Lord Bew’s argument that the Good Friday Agreement’s approach to north/south regulatory arrangements is overturned by the Protocol assumes that the arrangements will be made in the interests of Dublin and without Northern Ireland input. This is wrong, not least because it again downplays the role of the UK government, this time in the implementation of the Protocol.
Look, for instance, at the bodies it proposes: The UK-EU Joint Committee could have a Northern Ireland presence, the Specialised Committee could have serious scope for Northern Ireland representation, and the Joint Consultative Working Group could allow a loud Northern Ireland voice to be heard in the consideration of relevant proposals. All of this is to play for – and this is what politicians who care about the future of Northern Ireland should be focusing on now.
In his speech, Lord Bew presents the example of Article 10 on the backstop which he interprets as saying that neither the UK or Northern Ireland authorities “are allowed to carry out checks on farming in Northern Ireland”. This is simply not true. Article 14(1) states that “the authorities of the United Kingdom shall be responsible for implementing and applying the provisions of Union law made applicable by this Protocol to and in the United Kingdom in respect of Northern Ireland”.
To complain that the backstop imposes a “top-down” approach in this area is an odd tack, given that the backstop merely seeks to maintain the level of cross-border cooperation currently enjoyed and long approved by the Northern Ireland Assembly across a range of areas.
Also odd is Bew’s lament at the “disappearance of paragraph 50 from the text of the December agreement”. This paragraph contained a commitment that “the United Kingdom will ensure that no new regulatory barriers develop between Northern Ireland and the rest of the United Kingdom”. The clue there is in the wording: this is a commitment from the United Kingdom. It is about London’s commitment to the union. An international UK-EU treaty is not the place for this.

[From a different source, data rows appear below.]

(** * A shallow embedding of the EAA stochastic weather generator

    The development follows the Python modules of the repository, one Rocq
    [Module] per Python module:

    - [WGI]   : [EAAWG_Inputs]          (tables and keywords)
    - [WGSL]  : [EAAWG_SpellLength]     (negative binomial spell lengths)
    - [WGPD]  : [EAAWG_PrecipDepth]     (generalized gamma wet-day depths)
    - [EXEV]  : [EAAWG_Events]          (extreme event point processes)
    - [WGHRR] : [EAAWG_HighRealResults] (the daily output buffer)
    - [WGOW]  : [EAAWG_OtherWeather]    (temperature residual process)
    - [WGDS]  : [EAAWG_Dists_Samples]   (monthly sampler bank)
    - [WGmp]  : [EAAWGmp]               (the daily loop of one realization)

    Numbers.  A Python float is modelled by the rational it denotes ([Q]).
    The arithmetic of [calculateUpdate] and [calcCHI0] rounds to binary64
    and a temperature written to the output buffer is narrowed to
    binary32, as in the source.  Elsewhere (sampled depths, event
    magnitudes and offsets, the shift of the mean curves, the
    precipitation column of the buffer) sums and products are exact and
    values are kept as they are.  Where the source guards against NaN or
    infinity the value is an [npfloat], which adds those three special
    values to the rationals.

    Randomness.  A [numpy.random.RandomState] is a seed together with the
    number of variates already requested from it.  What a frozen SciPy
    distribution returns for a given stream is left open: it is a field of
    the class [Variates], over which every definition is parametric. *)

From Stdlib Require Import ZArith QArith Qround Qabs Lia String List.
From stdpp Require Import base option list gmap strings pretty.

That said, the Protocol contains something far greater than a small paragraph in a joint report of good intentions. The Protocol in the Withdrawal Agreement contains what would be a legally binding commitment of the British government to form a customs union with the EU – the vital means of avoiding customs controls on the Irish border.
And what the British government has offered on top of this (in the paper on 9 January) is a commitment that Britain and Northern Ireland rules will not diverge in areas covered by the Protocol i.e. areas necessary to prevent a hard border in Ireland. In effect, this means a commitment from the UK not to diverge from EU rules.
Why aren’t unionists seizing on and pushing this commitment to put alignment into legislation and to make the most of the Withdrawal Agreement institutions for representing Northern Ireland?
Where are the unionist parliamentarians who are willing to put forward requests (or demands) about how devolution might be pushed for all it is worth in post-Brexit UK, rather than merely reviving the old habit of pointing an accusatory finger towards Dublin?